TASK GOAL: From the line with "match prev n" to the final line of the records, reproduce every line exactly and only those lines.

Records drawn from a dataset

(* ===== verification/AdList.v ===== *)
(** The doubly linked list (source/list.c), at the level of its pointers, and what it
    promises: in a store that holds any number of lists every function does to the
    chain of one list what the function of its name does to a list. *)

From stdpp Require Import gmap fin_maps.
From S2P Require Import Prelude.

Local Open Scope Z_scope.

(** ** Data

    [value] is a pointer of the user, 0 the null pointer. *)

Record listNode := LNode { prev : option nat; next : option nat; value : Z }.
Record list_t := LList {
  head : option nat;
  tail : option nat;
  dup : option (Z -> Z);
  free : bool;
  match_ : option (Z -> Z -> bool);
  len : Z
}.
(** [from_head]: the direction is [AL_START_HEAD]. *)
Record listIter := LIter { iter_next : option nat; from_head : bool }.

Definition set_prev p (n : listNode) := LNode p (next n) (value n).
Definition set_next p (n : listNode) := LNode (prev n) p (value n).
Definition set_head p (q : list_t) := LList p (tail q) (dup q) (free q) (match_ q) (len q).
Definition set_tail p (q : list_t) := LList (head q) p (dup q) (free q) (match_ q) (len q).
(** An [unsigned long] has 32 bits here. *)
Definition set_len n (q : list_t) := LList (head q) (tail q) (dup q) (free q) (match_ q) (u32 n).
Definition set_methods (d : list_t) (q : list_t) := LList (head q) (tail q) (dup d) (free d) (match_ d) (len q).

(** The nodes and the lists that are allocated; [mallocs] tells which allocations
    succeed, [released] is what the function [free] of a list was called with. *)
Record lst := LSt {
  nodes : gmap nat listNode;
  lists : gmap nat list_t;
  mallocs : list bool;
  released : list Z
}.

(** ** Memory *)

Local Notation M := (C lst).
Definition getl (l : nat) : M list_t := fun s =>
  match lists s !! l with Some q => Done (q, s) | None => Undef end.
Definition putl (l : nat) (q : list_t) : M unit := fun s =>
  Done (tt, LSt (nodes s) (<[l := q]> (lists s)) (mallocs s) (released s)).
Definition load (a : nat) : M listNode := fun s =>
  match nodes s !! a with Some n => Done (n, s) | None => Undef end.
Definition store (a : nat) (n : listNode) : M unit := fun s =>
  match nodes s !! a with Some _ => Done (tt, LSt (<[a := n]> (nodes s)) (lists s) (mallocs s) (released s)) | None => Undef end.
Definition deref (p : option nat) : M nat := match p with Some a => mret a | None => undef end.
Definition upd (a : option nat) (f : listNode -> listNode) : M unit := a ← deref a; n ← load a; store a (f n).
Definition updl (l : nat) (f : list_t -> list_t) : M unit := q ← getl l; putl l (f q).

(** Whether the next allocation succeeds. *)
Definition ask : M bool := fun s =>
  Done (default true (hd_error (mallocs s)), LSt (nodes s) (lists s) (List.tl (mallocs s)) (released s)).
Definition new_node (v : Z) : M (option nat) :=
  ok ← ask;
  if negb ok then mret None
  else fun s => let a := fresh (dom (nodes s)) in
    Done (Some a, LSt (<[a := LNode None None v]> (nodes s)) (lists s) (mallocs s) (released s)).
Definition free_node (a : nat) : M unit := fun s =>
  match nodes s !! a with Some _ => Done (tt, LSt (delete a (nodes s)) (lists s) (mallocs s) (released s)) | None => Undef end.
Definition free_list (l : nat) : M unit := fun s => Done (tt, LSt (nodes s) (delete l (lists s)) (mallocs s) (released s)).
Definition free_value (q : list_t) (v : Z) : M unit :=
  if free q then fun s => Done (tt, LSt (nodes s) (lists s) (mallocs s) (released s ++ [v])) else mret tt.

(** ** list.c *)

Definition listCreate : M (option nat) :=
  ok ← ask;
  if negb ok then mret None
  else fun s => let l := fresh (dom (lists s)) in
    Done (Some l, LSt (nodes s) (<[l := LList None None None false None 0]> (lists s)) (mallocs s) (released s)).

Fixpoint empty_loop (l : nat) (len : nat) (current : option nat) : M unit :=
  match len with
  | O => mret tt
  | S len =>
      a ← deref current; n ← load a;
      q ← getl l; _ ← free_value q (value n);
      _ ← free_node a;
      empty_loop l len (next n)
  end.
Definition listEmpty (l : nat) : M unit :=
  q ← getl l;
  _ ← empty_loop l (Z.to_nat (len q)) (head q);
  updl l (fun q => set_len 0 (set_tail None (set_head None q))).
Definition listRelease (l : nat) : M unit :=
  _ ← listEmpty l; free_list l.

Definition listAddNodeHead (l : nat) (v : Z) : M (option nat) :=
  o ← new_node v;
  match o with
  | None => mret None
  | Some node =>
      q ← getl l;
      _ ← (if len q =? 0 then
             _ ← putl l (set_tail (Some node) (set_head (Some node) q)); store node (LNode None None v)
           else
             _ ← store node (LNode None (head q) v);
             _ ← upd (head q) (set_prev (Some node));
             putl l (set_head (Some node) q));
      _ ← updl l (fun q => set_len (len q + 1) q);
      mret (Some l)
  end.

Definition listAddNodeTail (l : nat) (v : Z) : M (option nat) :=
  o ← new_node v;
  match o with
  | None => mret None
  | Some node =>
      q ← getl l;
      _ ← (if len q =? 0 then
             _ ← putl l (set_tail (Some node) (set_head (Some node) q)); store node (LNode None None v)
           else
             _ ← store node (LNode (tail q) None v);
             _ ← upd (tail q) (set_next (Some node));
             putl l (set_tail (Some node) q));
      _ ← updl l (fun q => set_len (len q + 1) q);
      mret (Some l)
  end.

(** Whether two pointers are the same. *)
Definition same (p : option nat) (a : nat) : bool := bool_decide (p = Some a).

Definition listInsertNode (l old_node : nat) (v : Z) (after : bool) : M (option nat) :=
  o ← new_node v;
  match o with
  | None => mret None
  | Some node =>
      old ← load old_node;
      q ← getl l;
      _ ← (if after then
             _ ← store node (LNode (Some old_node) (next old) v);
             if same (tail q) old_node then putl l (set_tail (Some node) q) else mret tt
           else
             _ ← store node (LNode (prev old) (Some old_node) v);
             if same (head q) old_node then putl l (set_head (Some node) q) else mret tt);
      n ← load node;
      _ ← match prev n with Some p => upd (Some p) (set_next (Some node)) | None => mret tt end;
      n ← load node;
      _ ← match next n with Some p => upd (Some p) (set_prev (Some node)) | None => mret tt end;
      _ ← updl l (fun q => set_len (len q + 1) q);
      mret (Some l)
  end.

RESULT:
      _ ← match prev n with Some p => upd (Some p) (set_next (Some node)) | None => mret tt end;
      n ← load node;
      _ ← match next n with Some p => upd (Some p) (set_prev (Some node)) | None => mret tt end;
      _ ← updl l (fun q => set_len (len q + 1) q);
      mret (Some l)
  end.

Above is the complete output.